ところが、御嶽海が押しを食らった直後、御嶽海の後方で取組を裁いていた伊之助が押された御嶽海とぶつかり、吹き飛ばされるように土俵下に転落。場内からは「あぁ~」とどよめきが挙がったが、御嶽海はこの直後に体を入れ替え逆に高安を土俵際に追い込むと、最後は体を預けるように土俵下へ押し出し勝利した。
>>場内騒然、無防備な相手を突き飛ばした力士に批判相次ぐ 大相撲3月場所、ネット上をにぎわせた土俵内外の驚きの光景<<
伊之助、御嶽海共に接触によるけがなどはなかったが、ネット上には「伊之助何やってんだよ、取組の邪魔になるようなところに位置取るなよ」、「場内のお客さんもみんなあ然としてるな…」「去年も2回(2021年3月場所千秋楽、同年9月場所14日目)くらい力士と接触してたが、一体何回同じことをやれば気がすむのか」と呆れ声が挙がった。
同時に、「高安が可哀想すぎる、伊之助が御嶽海と接触してなければ負けてなかっただろ」、「舞の海さんも伊之助が御嶽海を助けたって言ってるね」、「行司が力士とぶつかって取組結果を狂わせるなんてあり得ん、こんなことならもう引退を考えた方がいいのでは」と、この接触が取組に致命的な影響を与えたとする批判も多数見られた。

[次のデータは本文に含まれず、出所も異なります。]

(** The [any] payload is one of the response oneof wrappers. *)
Definition enqueuePayloadLocked (r : logicalRequest) (s : S) (ctxErr : option error)
    (payload : ConnectResponse_payload) : logicalRequest * S * result error unit :=
  if isCompleted r then
    (r, s, Err (match req_err r with Some err => err | None => ErrTunnelClosed end))
  else if outboundSequence r =? MaxUint64 then (r, s, Err ErrProtocolViolation) else
  let r := set_outboundSequence r (u64 (outboundSequence r + 1)) in
  let frame payload := mkConnectResponse
    (Some (mkFrameHeader protocolVersion (sink_id s) (req_id r) (outboundSequence r)
             (TrafficClass (req_policy r)) []))
    (Some payload) [] in
  match payload with
  | Resp_Open _ | Resp_Data _ | Resp_HalfClose _ | Resp_Cancel _ | Resp_Credit _ =>
      let '(s, result) := enqueueFrame s ctxErr (frame payload) in (r, s, result)
  | _ => (r, s, Err ErrProtocolViolation)
  end.

Definition enqueuePayload (r : logicalRequest) (s : S) (ctxErr : option error)
    (payload : ConnectResponse_payload) : logicalRequest * S * result error unit :=
  enqueuePayloadLocked r s ctxErr payload.

Definition enqueueOpen (r : logicalRequest) (s : S) (ctxErr : option error) (call : Call) :
    logicalRequest * S * result error unit :=
  let open := mkOpen (call_Route call) (Some (timestamppb_New (req_deadline r)))
    (call_IdempotencyKey call) (cloneMetadata (call_Metadata call)) [] in
  enqueuePayload r s ctxErr (Resp_Open (Some open)).

Definition sendInitialResponseCredit (r : logicalRequest) (s : S) (ctxErr : option error) :
    logicalRequest * S * result error unit :=
  let credit := sink_initialResponseCredit s `min` MaxResponseBytes (req_policy r) `min`
    max_credit_bytes (sink_limits s) in
  let r := set_receiveCredit r credit in
  let '(r, s, err) := enqueuePayloadLocked r s ctxErr (Resp_Credit (Some (mkCredit (u32 credit) []))) in
  match err with
  | Ok _ => (r, s, err)
  | _ => (set_receiveCredit r 0, s, err)
  end.

Inductive credit_outcome :=
| Took (chunkBytes : Z)
| TakeFailed (err : error)
(** waits for the context, for completion or for credit *)
| TakeWaits.

(** [takeSendCredit] up to its first return or wait; when the context is done and
    a credit token is present [select] may take either case ([preferDone]).  The
    token is consumed at most once, so two iterations are enough. *)
Fixpoint takeSendCredit_loop (fuel : nat) (preferDone : bool) (r : logicalRequest) (limits : Limits)
    (ctxErr : option error) (remaining : Z) : logicalRequest * credit_outcome :=
  match fuel with
  | O => (r, TakeWaits)
  | Datatypes.S fuel =>
      if isCompleted r then
        (r, TakeFailed (match req_err r with Some err => err | None => ErrTunnelClosed end))
      else if 0 <? sendCredit r then
        let chunkBytes := remaining `min` sendCredit r `min` max_data_bytes limits `min`
          MaxRequestBytes (req_policy r) in
        (set_sendCredit r (sendCredit r - chunkBytes), Took chunkBytes)
      else
        match ctxErr, try_recv (creditReady r) with
        | Some err, None => (r, TakeFailed err)
        | Some err, Some (_, c) =>
            if preferDone then (r, TakeFailed err)
            else takeSendCredit_loop fuel preferDone (set_creditReady r c) limits ctxErr remaining
        | None, Some (_, c) =>
            takeSendCredit_loop fuel preferDone (set_creditReady r c) limits ctxErr remaining
        | None, None => (r, TakeWaits)
        end
  end.

Definition takeSendCredit (preferDone : bool) (r : logicalRequest) (limits : Limits)
    (ctxErr : option error) (remaining : Z) : logicalRequest * credit_outcome :=
  takeSendCredit_loop 3 preferDone r limits ctxErr remaining.

Inductive body_outcome :=
| BodySent
| BodyFailed (err : error)
(** waits for credit with this part of the payload left *)
| BodyWaits (remaining : bytes)
| BodyPanic
| BodyOutOfFuel.

(** [sendBody] up to its return or its first wait. *)
Fixpoint sendBody_loop (fuel : nat) (preferDone : bool) (r : logicalRequest) (s : S)
    (ctxErr : option error) (remaining : bytes) : logicalRequest * S * body_outcome :=
  match fuel with
  | O => (r, s, BodyOutOfFuel)
  | Datatypes.S fuel =>
      if len remaining =? 0 then
        let '(r, s, err) := enqueuePayload r s ctxErr (Resp_HalfClose (Some (mkHalfClose []))) in
        match err with
        | Ok _ => (r, s, BodySent)
        | Err err => (r, s, BodyFailed err)
        | Panic => (r, s, BodyPanic)
        end
      else
        let '(r, taken) := takeSendCredit preferDone r (sink_limits s) ctxErr (len remaining) in
        match taken with
        | TakeFailed err => (r, s, BodyFailed err)
        | TakeWaits => (r, s, BodyWaits remaining)
        | Took chunkBytes =>
            match @slice error Z remaining 0 chunkBytes with
            | Ok chunk =>
                let '(r, s, err) := enqueuePayload r s ctxErr (Resp_Data (Some (mkData chunk []))) in
                match err with
                | Ok _ =>
                    match @slice error Z remaining chunkBytes (len remaining) with
                    | Ok remaining => sendBody_loop fuel preferDone r s ctxErr remaining
                    | _ => (r, s, BodyPanic)
                    end
                | Err err => (r, s, BodyFailed err)
                | Panic => (r, s, BodyPanic)
                end
            | _ => (r, s, BodyPanic)
            end
        end
  end.

(** Every iteration sends at least one byte. *)
Definition sendBody (preferDone : bool) (r : logicalRequest) (s : S) (ctxErr : option error)
    (payload : bytes) : logicalRequest * S * body_outcome :=
  sendBody_loop (Datatypes.S (length payload)) preferDone r s ctxErr payload.

(** [afterEnqueue] is a hook of the tests; callers of the package pass nil. *)
Definition cancelWithBarrier (r : logicalRequest) (s : S) (err : error) : logicalRequest * S :=
  if isCompleted r then (r, s) else
  let reason := if errors_Is err DeadlineExceeded then CANCEL_REASON_DEADLINE else CANCEL_REASON_CALLER in
  let '(r, s, _) := enqueuePayloadLocked r s (sink_ctxErr s) (Resp_Cancel (Some (mkCancel reason []))) in
  let r := set_tail r true (tailTerminal r) (len (responsePayload r)) in
  ((completeLocked r empty_Response (Some err)).1, s).

Definition cancel (r : logicalRequest) (s : S) (err : error) : logicalRequest * S :=
  cancelWithBarrier r s err.

(** [wait], when it does not block: [None] means that the request is neither
    completed nor its context done.  When both are ready [select] may take either
    case. *)
Definition wait (preferDone : bool) (r : logicalRequest) (s : S) (ctxErr : option error) :
    option (logicalRequest * S * (Response * option error)) :=
  match isCompleted r, ctxErr with
  | true, None => Some (r, s, outcome r)
  | true, Some err =>
      if preferDone then let '(r, s) := cancel r s err in Some (r, s, outcome r)
      else Some (r, s, outcome r)
  | false, Some err => let '(r, s) := cancel r s err in Some (r, s, outcome r)
  | false, None => None
  end.

Definition grantReceiveCredit (r : logicalRequest) (s : S) (bytes : Z) : logicalRequest * S * result error unit :=
  if isCompleted r then (r, s, Ok tt) else
  let r := set_receiveCredit r (receiveCredit r + bytes) in
  let '(r, s, err) := enqueuePayloadLocked r s (sink_ctxErr s)
    (Resp_Credit (Some (mkCredit (u32 bytes) []))) in
  match err with
  | Ok _ => (r, s, err)
  | _ => (set_receiveCredit r (receiveCredit r - bytes), s, err)
  end.

Definition handleCompletedInboundLocked (r : logicalRequest) (frame : ConnectRequest) :
    logicalRequest * result error unit :=
  if negb (acceptResponseTail r) || tailTerminal r ||
     negb (GetSequence (creq_header frame) =? u64 (inboundSequence r + 1))
  then (r, Err ErrProtocolViolation) else
  let r := set_inboundSequence r (u64 (inboundSequence r + 1)) in
  match creq_payload frame with
  | Some (Req_Credit c) =>
      if isResponseClosed r then (r, Err ErrProtocolViolation) else
      let credit := GetBytes_credit c in
      let maximumOutstanding := MaxRequestBytes (req_policy r) in
      if (maximumOutstanding <? sendCredit r) || (maximumOutstanding - sendCredit r <? credit)
      then (r, Err ErrProtocolViolation)
      else (set_sendCredit r (sendCredit r + credit), Ok tt)
  | Some (Req_Data d) =>
      if isResponseClosed r then (r, Err ErrProtocolViolation) else
      let dataBytes := len (GetPayload_data d) in
      if (receiveCredit r <? dataBytes) ||
         (MaxResponseBytes (req_policy r) <? tailResponseSize r + dataBytes)
      then (r, Err ErrProtocolViolation)
      else
        let r := set_receiveCredit r (receiveCredit r - dataBytes) in
        (set_tail r (acceptResponseTail r) (tailTerminal r) (tailResponseSize r + dataBytes), Ok tt)
  | Some (Req_HalfClose _) =>
      if isResponseClosed r then (r, Err ErrProtocolViolation)
      else (set_isResponseClosed r true, Ok tt)
  | Some (Req_Result _) =>
      if negb (isResponseClosed r) then (r, Err ErrProtocolViolation)
      else (set_tail r (acceptResponseTail r) true (tailResponseSize r), Ok tt)
  | _ => (r, Err ErrProtocolViolation)
  end.
(** [abortBeforeRun] without the registry's part. *)
Definition abortBeforeRun (s : session) : session :=
  let l := life s in
  set_life s (mkLifecycle (cancel_ctx l) (failOnce l) (drainOnce l) (terminal l) (isReady l) (isDraining l)
    (isClosed l) (failureReason l) (drainTimer l) (localDrain l) (drainSent l) true).

(** ** Routing state *)

Definition accepts (s : session) (now route : Z) : session * bool :=
  let l := life s in
  if negb (isReady l) || isDraining l || isClosed l then (s, false) else
  let supported := bool_decide (route ∈ sp_routes (ses_params s)) in
  let isStale := set_staleAfter (sp_settings (ses_params s)) <=? now - lastActivity (alive s) in
  if isStale then
    let s := set_life s (mkLifecycle (ctxErr l) (failOnce l) (drainOnce l) (terminal l) false (isDraining l)
      (isClosed l) (failureReason l) (drainTimer l) (localDrain l) (drainSent l) (doneOnce l)) in
    (fail s (unavailable "stale"), false)
  else (s, supported).

Definition isReadyForRoute (s : session) (now route : Z) : bool :=
  let l := life s in
  if negb (isReady l) || isDraining l || isClosed l then false else
  bool_decide (route ∈ sp_routes (ses_params s)) &&
  (now - lastActivity (alive s) <? set_staleAfter (sp_settings (ses_params s))).

(** ** Starting a request *)

Definition effective_policy (limits : Limits) (policy : RoutePolicy) : RoutePolicy :=
  mkRoutePolicy (TrafficClass policy)
    (MaxRequestBytes policy `min` max_message_bytes limits)
    (MaxResponseBytes policy `min` max_message_bytes limits)
    (MaxDeadline policy)
    (MaxInFlight policy `min` max_in_flight_requests limits).

Definition route_count (t : request_table) (route : Z) : Z := default 0 (routeActive t !! route).

(** The critical section of one attempt of [startRequest]: a refusal, a collision
    of the identifier, or a new request. *)
Inductive start_attempt :=
| StartRefused (err : error)
| StartCollision
| Started (s : session) (p : request_ptr).

Definition startRequest_attempt (s : session) (requestID : bytes) (route : Z) (policy : RoutePolicy)
    (deadline : Z) : start_attempt :=
  let l := life s in
  let t := table s in
  if negb (isReady l) || isDraining l || isClosed l then StartRefused ErrDraining else
  if negb (bool_decide (route ∈ sp_routes (ses_params s))) then StartRefused ErrRouteNotAllowed else
  if (max_in_flight_requests (sp_limits (ses_params s)) <=? Z.of_nat (size (requests t))) ||
     (MaxInFlight policy <=? route_count t route)
  then StartRefused ErrQueueFull else
  if bool_decide (is_Some (requests t !! requestID)) then StartCollision else
  if bool_decide (is_Some (tombstones t !! requestID)) then StartCollision else
  let p := fresh (dom (heap t)) in
  let request := newLogicalRequest requestID route policy deadline in
  Started (set_table s (mkTable (<[requestID := p]> (requests t))
    (<[route := route_count t route + 1]> (routeActive t)) (tombstones t) (tombstoneOrder t)
    (tombstonePosition t) (<[p := request]> (heap t)))) p.

(** [for range 4]: [ids] are the results of [randomOpaqueID]. *)
Fixpoint startRequest_loop (attempts : nat) (s : session) (ids : nat -> option bytes) (route : Z)
    (policy : RoutePolicy) (deadline : Z) : session * result error request_ptr :=
  match attempts with
  | O => (s, Err (errors_New "tunnel: request id collision"))
  | S attempts =>
      match ids attempts with
      | None => (s, Err (errors_New "tunnel: generate opaque id"))
      | Some requestID =>
          match startRequest_attempt s requestID route policy deadline with
          | StartRefused err => (s, Err err)
          | StartCollision => startRequest_loop attempts s ids route policy deadline
          | Started s p => (s, Ok p)
          end
      end
  end.

Definition startRequest (s : session) (ids : nat -> option bytes) (route : Z) (policy : RoutePolicy)
    (deadline requestBytes : Z) : session * result error request_ptr :=
  let effectivePolicy := effective_policy (sp_limits (ses_params s)) policy in
  if MaxRequestBytes effectivePolicy <? requestBytes
  then (s, Err (newResultError RESULT_CODE_RESOURCE_EXHAUSTED))
  else startRequest_loop 4 s ids route effectivePolicy deadline.

(** ** Ending a request *)

Definition addTombstoneLocked (t : request_table) (capacity : Z) (requestID : bytes) (p : request_ptr) :
    result error request_table :=
  if len (tombstoneOrder t) <? capacity then
    Ok (mkTable (requests t) (routeActive t) (<[requestID := p]> (tombstones t))
      (tombstoneOrder t ++ [requestID]) (tombstonePosition t) (heap t))
  else
    oldest ← index (tombstoneOrder t) (tombstonePosition t);
    (if capacity =? 0 then Panic else
     Ok (mkTable (requests t) (routeActive t)
      (<[requestID := p]> (delete oldest (tombstones t)))
      (<[Z.to_nat (tombstonePosition t) := requestID]> (tombstoneOrder t))
      ((tombstonePosition t + 1) `mod` capacity) (heap t))).

(** The goroutine of [finishLocalDrainAfterSend] is started once; its wait is the
    step [drain_sent] below. *)
Definition finishLocalDrainAfterSend (s : session) : session :=
  let l := life s in
  set_life s (mkLifecycle (ctxErr l) (failOnce l) true (terminal l) (isReady l) (isDraining l) (isClosed l)
    (failureReason l) (drainTimer l) (localDrain l) (drainSent l) (doneOnce l)).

「引いたところを高安に押された御嶽海は体をグラつかせながら後方に下がるなど明らかに体勢を崩していましたが、伊之助との接触直後に体勢を盛り返し逆転勝ち。この相撲内容から、伊之助が接触していなければ押しの勢いが弱まることはなく、そのまま高安が御嶽海を下していたのではないかと憤っているファンは少なくないようです。なお、NHK中継で解説を務めていた舞の海秀平氏(元小結)も、取組直後に『これ(接触)にも助けられてるように見えますよね』と接触が御嶽海を助ける形になったと指摘しています」(相撲ライター)
過去6場所は御嶽海に対し「3勝2敗」と勝ち越しており、9日の対戦も優勢だった高安。今回の敗戦についてのコメントは特に伝えられていないが、伊之助に水を差されての黒星が2日目以降の相撲に響く可能性もゼロではなさそうだ。